Look below for the line containing "(** What the"; write out that line and each one after it to the end, exactly, and nothing else.

[Collected data]
--
Definition tank_shape (deviceid sensorNo : JsVal) : Shape :=
  {| interval := 1000;
     window := 10000;
     clauses := [("deviceid", deviceid); ("sensor_no", sensorNo);
                 ("message_type", JStr "update")];
     key := "timestamp" |}.

(** [start] is the [Date.now()] read on entry. *)
Definition waitForSlaveResponseFromMongoDB
           (w : World) (start : Z) (thingid : JsVal) (timeoutMs : Z) : JsVal :=
  poll (slave_shape thingid) w start timeoutMs.

Definition checkBaseRespondedInMongo
           (w : World) (start : Z) (deviceid : JsVal) (timeoutMs : Z) : bool :=
  truthy (poll (base_shape deviceid) w start timeoutMs).

Definition checkTankRespondedInMongo
           (w : World) (start : Z) (deviceid sensorNo : JsVal) (timeoutMs : Z)
  : bool :=
  truthy (poll (tank_shape deviceid sensorNo) w start timeoutMs).

(** ** Derived readings, used to state the properties *)

(** Clock reading of the loop condition of iteration [i]. *)
Fixpoint guard_time (sh : Shape) (w : World) (start : Z) (i : nat) : Z :=
  match i with
  | O => start + Z.of_N (before_guard (w O))
  | S j => guard_time sh w start j + Z.of_N (before_since (w j))
           + interval sh + Z.of_N (before_guard (w (S j)))
  end.

(** Clock reading from which iteration [i] computes [since]. *)
Definition since_time (sh : Shape) (w : World) (start : Z) (i : nat) : Z :=
  guard_time sh w start i + Z.of_N (before_since (w i)).

(** The loop condition holds at iteration [i]. *)
Definition in_budget (sh : Shape) (w : World) (start timeoutMs : Z) (i : nat)
  : Prop :=
  guard_time sh w start i - start < timeoutMs.

(** What the query of iteration [i] hands to the loop: the document found,
    or [null] when nothing qualifies or the query is rejected. *)
Definition seen (sh : Shape) (w : World) (start : Z) (i : nat) : JsVal :=
  match reply (w i) with
  | Ok coll =>
      findOne_latest (clauses sh) (key sh)
                     (since_time sh w start i - window sh) coll
  | Throw _ => JNull
  end.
--
= TASK OUTPUT =
(** What the query of iteration [i] hands to the loop: the document found,
    or [null] when nothing qualifies or the query is rejected. *)
Definition seen (sh : Shape) (w : World) (start : Z) (i : nat) : JsVal :=
  match reply (w i) with
  | Ok coll =>
      findOne_latest (clauses sh) (key sh)
                     (since_time sh w start i - window sh) coll
  | Throw _ => JNull
  end.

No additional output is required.